La presenza religiosa nelle strutture sanitarie è stata presto ritenuta utile anche dalla legislazione statale. Infatti, la legge 12 febbraio 1968, nº 132, "Servizi sanitari e personale sanitario degli ospedali", all'art. 19, stabilisce che "gli ospedali, oltre a soddisfare le esigenze dell'igiene e della tecnica ospedaliera", devono possedere tutta una serie di requisiti, tra i quali il "servizio di assistenza religiosa". Il successivo art. 39 elenca il "personale di assistenza religiosa" all'interno del personale degli enti ospedalieri, insieme al personale sanitario, amministrativo, tecnico, sanitario ausiliario ed esecutivo. La norma specifica che per personale di assistenza religiosa si intende quello "costituito da ministri del culto cattolico, per l'assistenza religiosa agli infermi di confessione cattolica", aggiungendo che "gli infermi di altre confessioni religiose hanno diritto all'assistenza dei ministri dei rispettivi culti".

Con questa legge si istituisce all'interno degli ospedali pubblici "un servizio della p.a. avente a oggetto prestazioni che non hanno carattere ospedaliero, ma integrano compiti ascrivibili alla competenza esclusiva dell'autorità ecclesiastica". Inoltre, la stessa legge opera una distinzione tra degenti di confessione cattolica, per i quali l'assistenza religiosa è prevista stabilmente nell'ambito dei servizi ospedalieri, e degenti appartenenti alle altre confessioni religiose, per i quali è previsto solamente il diritto di chiedere, attraverso la direzione sanitaria che inoltrerà la richiesta alla confessione religiosa, l'assistenza di un ministro di culto della confessione di appartenenza.

Questo meccanismo è confermato dal D.P.R. 27 marzo 1969, nº 128, "Ordinamento interno dei servizi ospedalieri", che all'art. 35 disciplina il servizio di assistenza religiosa negli enti ospedalieri stabilendo che "gli ospedali devono disporre di un servizio di assistenza religiosa". Il comma II distingue tra l'assistenza religiosa cattolica, il cui ordinamento "è determinato dai regolamenti interni, deliberati dagli enti ospedalieri, d'intesa con gli ordinari diocesani competenti per territorio", e la cui organizzazione "è stabilita d'accordo con la direzione sanitaria". Per quanto riguarda l'assistenza religiosa per i degenti che appartengano ad altra confessione religiosa, non essendo previsto un servizio stabile, sarà la direzione sanitaria a dover provvedere "a reperire i ministri di religione diversa dalla cattolica secondo la richiesta dell'infermo. Il relativo onere è a carico dell'ente ospedaliero".

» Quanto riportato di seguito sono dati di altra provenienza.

(* ===== verification/NixFramed.v ===== *)
(** * Nix formats: the streaming framed reader

    [src/rio-nix/src/protocol/wire/framed.rs]: [FramedStreamReader::poll_read] as a
    state machine.  What the inner reader does at each of its polls is an input:
    not ready, failed, or ready with some bytes, at least one unless it is at its
    end.  A reader sees a sequence of polls with buffers of any size. *)

From S2P Require Import Prelude NixBytes NixNar NixWire.

#[local] Open Scope Z_scope.

Inductive FramedState : Type := ReadingHeader | ReadingData | Done.

#[export] Instance FramedState_eq_dec : EqDecision FramedState.
Proof. solve_decision. Defined.

Record FramedStreamReader : Type := mkFramed {
  fr_inner : bytes;
  fr_state : FramedState;
  fr_header : bytes;
  fr_remaining : Z;
  fr_total : Z;
  fr_max : Z;
}.

(** [new] and [new_unbounded]; [fr_header] is the filled part of [header_buf]. *)
Definition framed_new (inner : bytes) (max_total : Z) : FramedStreamReader :=
  mkFramed inner ReadingHeader [] 0 0 (Z.min max_total MAX_FRAMED_TOTAL).

Definition framed_new_unbounded (inner : bytes) : FramedStreamReader :=
  mkFramed inner ReadingHeader [] 0 0 u64_max.

Module FramedError.
Inductive FramedError : Type :=
| ClosedMidHeader
| ClosedBeforeSentinel
| ClosedMidData
| FrameTooLarge (n : Z)
| TotalTooLarge (n : Z)
| Inner.
End FramedError.
Abbreviation FramedError := FramedError.FramedError.

(** One poll of the inner reader. *)
Inductive InnerPoll : Type := InnerPending | InnerFailed | InnerReady (k : nat).

(** It fills between one byte and [want], as far as there are any. *)
Definition inner_take (want k : nat) : nat := Nat.min want (Nat.max 1 k).

Inductive Poll : Type := PollPending | PollReady (data : bytes) | PollErr (e : FramedError).

(** The state change on a complete header. *)
Definition header_done (this : FramedStreamReader) (header inner : bytes) : FramedStreamReader * option Poll :=
  let frame_len := from_le_bytes header in
  let this := mkFramed inner (fr_state this) [] (fr_remaining this) (fr_total this) (fr_max this) in
  if frame_len =? 0 then (mkFramed inner Done [] (fr_remaining this) (fr_total this) (fr_max this), Some (PollReady []))
  else if MAX_FRAME_SIZE <? frame_len then (this, Some (PollErr (FramedError.FrameTooLarge frame_len)))
  else
    let new_total := fr_total this + frame_len in
    if fr_max this <? new_total then (this, Some (PollErr (FramedError.TotalTooLarge new_total)))
    else (mkFramed inner ReadingData [] frame_len (fr_total this) (fr_max this), None).

(** The [continue] of a finished frame. *)
Definition next_frame (this : FramedStreamReader) : FramedStreamReader :=
  match fr_state this with
  | ReadingData =>
      if fr_remaining this =? 0
      then mkFramed (fr_inner this) ReadingHeader (fr_header this) (fr_remaining this) (fr_total this) (fr_max this)
      else this
  | _ => this
  end.

(** [poll_read] with a buffer of [cap] bytes; [polls] answers the inner polls it
    makes, and an exhausted list is one that is not ready. *)
Fixpoint poll_read (polls : list InnerPoll) (this : FramedStreamReader) (cap : nat) : Poll * FramedStreamReader :=
  let this := next_frame this in
  match fr_state this with
  | Done => (PollReady [], this)
  | ReadingHeader =>
      match polls with
      | [] | InnerPending :: _ => (PollPending, this)
      | InnerFailed :: _ => (PollErr FramedError.Inner, this)
      | InnerReady k :: polls =>
          let n := inner_take (8 - length (fr_header this)) k in
          match take n (fr_inner this) with
          | [] => (PollErr (match fr_header this with [] => FramedError.ClosedBeforeSentinel | _ => FramedError.ClosedMidHeader end), this)
          | b =>
              let header := fr_header this ++ b in
              let inner := drop n (fr_inner this) in
              if (length header <? 8)%nat then
                poll_read polls (mkFramed inner ReadingHeader header (fr_remaining this) (fr_total this) (fr_max this)) cap
              else match header_done this header inner with
                   | (this, Some r) => (r, this)
                   | (this, None) => poll_read polls this cap
                   end
          end
      end
  | ReadingData =>
      if (cap =? 0)%nat then (PollReady [], this)
      else match polls with
           | [] | InnerPending :: _ => (PollPending, this)
           | InnerFailed :: _ => (PollErr FramedError.Inner, this)
           | InnerReady k :: _ =>
               let n := inner_take (Nat.min (Z.to_nat (fr_remaining this)) cap) k in
               match take n (fr_inner this) with
               | [] => (PollErr FramedError.ClosedMidData, this)
               | b =>
                   let got := Z.of_nat (length b) in
                   (PollReady b,
                    mkFramed (drop n (fr_inner this)) ReadingData (fr_header this) (fr_remaining this - got)
                      (fr_total this + got) (fr_max this))
               end
           end
  end.

(** A caller's polls, up to the first error: the bytes delivered, the error and
    the reader. *)
Fixpoint drive (calls : list (nat * list InnerPoll)) (this : FramedStreamReader) (got : bytes)
    : bytes * option FramedError * FramedStreamReader :=
  match calls with
  | [] => (got, None, this)
  | (cap, polls) :: calls =>
      match poll_read polls this cap with
      | (PollPending, this) => drive calls this got
      | (PollReady b, this) => drive calls this (got ++ b)
      | (PollErr e, this) => (got, Some e, this)
      end
  end.

(** ** The invariant of a partially read stream *)

Lemma u64_inj a b x y : 0 <= a < 2 ^ 64 -> 0 <= b < 2 ^ 64 -> write_u64 a ++ x = write_u64 b ++ y -> a = b /\ x = y.
Proof.
  intros Ha Hb H. apply app_inj_1 in H as [H ->]; [|by rewrite !write_u64_length]. split; [|done].
  rewrite <- (from_to_le 8 a), <- (from_to_le 8 b) by (cbn; lia). by f_equal.
Qed.

Lemma frame_ok_u64 c : frame_ok c -> 0 <= Z.of_nat (length c) < 2 ^ 64.
Proof. unfold frame_ok, MAX_FRAME_SIZE. lia. Qed.

(** Frames are uniquely decodable: two streams that start with the same frames. *)
Lemma frames_prefix cs cs' x t :
  Forall frame_ok cs -> Forall frame_ok cs' -> flat_map frame_bytes cs ++ x = frames cs' ++ t ->
  exists cs'', cs' = cs ++ cs'' /\ x = frames cs'' ++ t.
Proof.
  intros Hcs. revert cs'. induction Hcs as [|c cs Hc _ IH]; intros cs' Hcs' H; [by exists cs'|].
  pose proof (frame_ok_u64 c Hc) as Hu. cbn [flat_map] in H. unfold frame_bytes in H at 1. rewrite <- !app_assoc in H.
  unfold frames in H. destruct Hcs' as [|c' cs' Hc' Hcs']; cbn [flat_map app] in H.
  { apply u64_inj in H as [H _]; [|done|lia]. unfold frame_ok in Hc. lia. }
  pose proof (frame_ok_u64 c' Hc') as Hu'. unfold frame_bytes in H at 2. rewrite <- !app_assoc in H.
  apply u64_inj in H as [Hl H]; [|done|done]. apply app_inj_1 in H as [<- H]; [|lia].
  rewrite app_assoc in H. destruct (IH cs' Hcs' H) as (cs'' & -> & ->). by exists cs''.
Qed.

Section Stream.

Context (I : bytes) (M : Z).

(** [I] starts with a stream of these frames, [t] left over. *)
Definition stream_of (cs : list bytes) (t : bytes) : Prop :=
  Forall frame_ok cs /\ Z.of_nat (length (concat cs)) <= M /\ I = frames cs ++ t.

(** What is known of a reader that delivered [got]. *)
Definition framed_at (this : FramedStreamReader) (got : bytes) : Prop :=
  fr_max this = M /\ fr_total this = Z.of_nat (length got) /\
  exists cs, Forall frame_ok cs /\ Z.of_nat (length (concat cs)) <= M /\
  match fr_state this with
  | ReadingHeader =>
      got = concat cs /\ (length (fr_header this) < 8)%nat /\ I = flat_map frame_bytes cs ++ fr_header this ++ fr_inner this
  | ReadingData =>
      fr_header this = [] /\ exists n part,
        0 < n <= MAX_FRAME_SIZE /\ Z.of_nat (length (concat cs)) + n <= M /\ got = concat cs ++ part /\
        fr_remaining this = n - Z.of_nat (length part) /\ 0 <= fr_remaining this /\
        I = flat_map frame_bytes cs ++ write_u64 n ++ part ++ fr_inner this
  | Done => got = concat cs /\ I = frames cs ++ fr_inner this
  end.

(** No stream within the limits is to be read from [I]. *)
Definition doomed : Prop := forall cs t, ~ stream_of cs t.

Illustrazione stilizzata di diverse religioni che convivono pacificamente

L'Assistenza Religiosa nelle Case di Riposo: Un Modello di Integrazione

La Casa di Riposo "Residenza Maria Marcella" rappresenta un esempio concreto di come l'assistenza religiosa possa integrarsi efficacemente nell'offerta di servizi per anziani. La gestione affidata direttamente alle religiose assicura che la dimensione spirituale sia un elemento centrale dell'esperienza degli ospiti. Questo approccio, radicato in una tradizione di carità e servizio, va oltre la mera assistenza materiale, mirando a nutrire l'anima e a promuovere un senso di comunità e appartenenza.

In un'epoca in cui la solitudine e l'isolamento sociale possono rappresentare sfide significative per la terza età, la presenza di un istituto religioso che offre non solo cura fisica ma anche supporto spirituale e opportunità di vita comunitaria diventa un valore aggiunto inestimabile. Le Suore Ospedaliere della Misericordia, con la loro lunga storia e il loro impegno costante, dimostrano la profonda connessione tra fede, assistenza e benessere umano, confermando che la cura della persona nella sua interezza, corpo e spirito, rimane un pilastro fondamentale della società. L'esperienza della "Residenza Maria Marcella" offre un modello di integrazione che potrebbe ispirare ulteriori sviluppi nell'ambito dell'assistenza agli anziani, valorizzando il contributo insostituibile degli istituti religiosi.